(* ===== verification/Map.v ===== *)
(** Physical pages and page tables: kernel/lib/memory/map.c and map.h.

    The state holds physical memory, the array of [struct page] (reference
    counters and list links, indexed by page number), the free list and the
    console the code prints to.  A [struct page *] is the index of the page in
    the array; using an index outside the array is [EUndef].  A [pte_t *] is the
    virtual address of the entry in the kernel's linear map, and is read and
    written through [PADDR].  The same code is built for the kernel and for the
    loader, hence the [bld] field.  [invlpg] is recorded, in order, in [shot]. *)

From Stdlib Require Import String.
From S2P Require Import Prelude Memory Queue Mmu Console.
Import Mmu.

Module Map.

Definition SIZEOF_PAGE64 : Z := 24.

Section map.
Context {T : Type} `{!Console T}.

Record mstate := MState {
  bld : build;
  phys : mem;             (* physical memory *)
  pages : Z;              (* mmap_state->pages: address of the array *)
  pages_cnt : Z;          (* mmap_state->pages_cnt *)
  refs : Z → Z;           (* pages[i].ref *)
  free : Lst.queue;       (* mmap_state->free and pages[i].link *)
  shot : list Z;          (* addresses given to invlpg, latest first *)
  con : T;                (* console *)
}.

Definition set_phys m s := MState (bld s) m (pages s) (pages_cnt s) (refs s) (free s) (shot s) (con s).
Definition set_refs r s := MState (bld s) (phys s) (pages s) (pages_cnt s) r (free s) (shot s) (con s).
Definition set_free q s := MState (bld s) (phys s) (pages s) (pages_cnt s) (refs s) q (shot s) (con s).
Definition set_shot l s := MState (bld s) (phys s) (pages s) (pages_cnt s) (refs s) (free s) l (con s).
Definition set_con c s := MState (bld s) (phys s) (pages s) (pages_cnt s) (refs s) (free s) (shot s) c.

Definition terminal_printf (fmt : string) (ap : list arg) : M mstate () :=
  zoom con set_con (printf fmt ap).

Definition invlpg (va : Z) : M mstate () := modify (λ s, set_shot (va :: shot s) s).

(** [mmap_init]: adopt the array and the free list of a [struct mmap_state]. *)
Definition mmap_init (pgs cnt : Z) (fl : Lst.queue) : M mstate () :=
  modify (λ s, MState (bld s) (phys s) pgs cnt (refs s) fl (shot s) (con s)).

(** Access to a field of [*p]. *)
Definition page_at (p : Z) : M mstate () :=
  s ← get; if (0 <=? p) && (p <? pages_cnt s) then mret () else fail EUndef.

Definition get_ref (p : Z) : M mstate Z := page_at p ;; gets (λ s, refs s p).
Definition set_ref (p v : Z) : M mstate () :=
  page_at p ;; modify (λ s, set_refs (<[p := v]> (refs s)) s).

(** [memset(p, 0, sizeof *p)]. *)
Definition clear_page_struct (p : Z) : M mstate () :=
  page_at p ;;
  modify (λ s, set_refs (<[p := 0]> (refs s)) (set_free (Lst.set_entry p Lst.null_entry (free s)) s)).

Definition page_alloc : M mstate (option Z) :=
  s ← get;
  match Lst.LIST_FIRST (free s) with
  | None => mret None
  | Some p =>
      page_at p ;;
      q ← deref (Lst.LIST_REMOVE p (free s));
      modify (set_free q) ;;
      clear_page_struct p ;;
      mret (Some p)
  end.

Definition page_free (p : Z) : M mstate () :=
  page_at p ;;
  modify (λ s, set_free (Lst.LIST_INSERT_HEAD p (free s)) s) ;;
  r ← get_ref p;
  massert (r =? 0).

Definition page_incref (p : Z) : M mstate () :=
  r ← get_ref p; set_ref p (u32 (r + 1)).

(** The address of [pages[p]]. *)
Definition page_ptr (s : mstate) (p : Z) : Z := u64 (pages s + SIZEOF_PAGE64 * p).

Definition page_decref (p : Z) : M mstate () :=
  r ← get_ref p;
  massert (0 <? r) ;;
  set_ref p (u32 (r - 1)) ;;
  s ← get;
  terminal_printf ("decref page %p, refs: %d" ++ nl) [AInt (page_ptr s p); AInt (u32 (r - 1))] ;;
  r' ← get_ref p;
  if r' =? 0 then page_free p else mret ().

(** [(p - pages) << PAGE_SHIFT] is computed at the width of [ptrdiff_t] and
    converted to uint64_t. *)
Definition page2pa (b : build) (p : Z) : Z := u64 (sext (ptr_bits b) (Z.shiftl p PAGE_SHIFT)).

Definition pa2page (addr : Z) : Z := Z.shiftr (u64 addr) PAGE_SHIFT.

Definition page2kva (b : build) (p : Z) : Z := VADDR b (page2pa b p).

(** Loads and stores through a kernel virtual address. *)
Definition kread (va : Z) : M mstate Z := gets (λ s, rd64 (phys s) (PADDR (bld s) va)).
Definition kwrite (va v : Z) : M mstate () :=
  modify (λ s, set_phys (wr64 (phys s) (PADDR (bld s) va) v) s).
(** [memset(va, 0, n)]. *)
Definition kzero (va n : Z) : M mstate () :=
  modify (λ s, set_phys (mem_fill (phys s) (PADDR (bld s) va) Byte.x00 n) s).

(** One level of [mmap_lookup]: the entry [tbl[idx]], created on demand.  The
    three levels of the source are this block with the names of the level. *)
Definition lookup_level (tbl idx : Z) (create : bool) : M mstate (option Z) :=
  e ← kread (tbl + 8 * idx);
  if has_flag e PML4E_P then mret (Some e)
  else if negb create then mret None
  else
    pg ← page_alloc;
    match pg with
    | None => mret None
    | Some p =>
        s ← get;
        kzero (page2kva (bld s) p) PAGE_SIZE ;;
        set_ref p 1 ;;
        let e' := Z.lor (Z.lor (Z.lor (page2pa (bld s) p) PML4E_P) PML4E_W) PML4E_U in
        kwrite (tbl + 8 * idx) e' ;;
        mret (Some e')
    end.

(** The address of the page-table entry of [va], or NULL. *)
Definition mmap_lookup (pml4 va : Z) (create : bool) : M mstate (option Z) :=
  r1 ← lookup_level pml4 (PML4_IDX va) create;
  match r1 with
  | None => mret None
  | Some pml4e =>
      massert (has_flag pml4e PML4E_P) ;;
      s ← get;
      r2 ← lookup_level (VADDR (bld s) (PML4E_ADDR pml4e)) (PDP_IDX va) create;
      match r2 with
      | None => mret None
      | Some pdpe =>
          massert (has_flag pdpe PML4E_P) ;;
          r3 ← lookup_level (VADDR (bld s) (PDPE_ADDR pdpe)) (PD_IDX va) create;
          match r3 with
          | None => mret None
          | Some pde =>
              massert (has_flag pde PML4E_P) ;;
              mret (Some (VADDR (bld s) (PDE_ADDR pde) + 8 * PT_IDX va))
          end
      end
  end.

(** Returns the page and the value stored through [pte_p]. *)
Definition page_lookup (pml4 va : Z) : M mstate (option Z * option Z) :=
  pte ← mmap_lookup pml4 va false;
  match pte with
  | None => mret (None, None)
  | Some a =>
      e ← kread a;
      if has_flag e PTE_P then mret (Some (pa2page (PTE_ADDR e)), Some a)
      else mret (None, Some a)
  end.

Definition page_remove (pml4 va : Z) : M mstate () :=
  '(p, pte) ← page_lookup pml4 va;
  match p with
  | None => mret ()
  | Some p =>
      page_decref p ;;
      a ← deref pte;
      kwrite a 0 ;;
      invlpg va
  end.

Definition page_insert (pml4 p va perm : Z) : M mstate Z :=
  pte ← mmap_lookup pml4 va true;
  match pte with
  | None => mret (-1)
  | Some a =>
      s ← get;
      e ← kread a;
      let new := Z.lor (Z.lor (page2pa (bld s) p) perm) PTE_P in
      if PTE_ADDR e =? page2pa (bld s) p then
        invlpg va ;;
        kwrite a new ;;
        mret 0
      else
        page_remove pml4 va ;;
        kwrite a new ;;
        page_incref p ;;
        mret 0
  end.

End map.
Arguments mstate : clear implicits.

End Map.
______________________________
WORK REQUIRED>
Quote exactly the first line of the data and every line after it through the one holding "virtual address of".

WRITTEN RESPONSE>
(* ===== verification/Map.v ===== *)
(** Physical pages and page tables: kernel/lib/memory/map.c and map.h.

    The state holds physical memory, the array of [struct page] (reference
    counters and list links, indexed by page number), the free list and the
    console the code prints to.  A [struct page *] is the index of the page in
    the array; using an index outside the array is [EUndef].  A [pte_t *] is the
    virtual address of the entry in the kernel's linear map, and is read and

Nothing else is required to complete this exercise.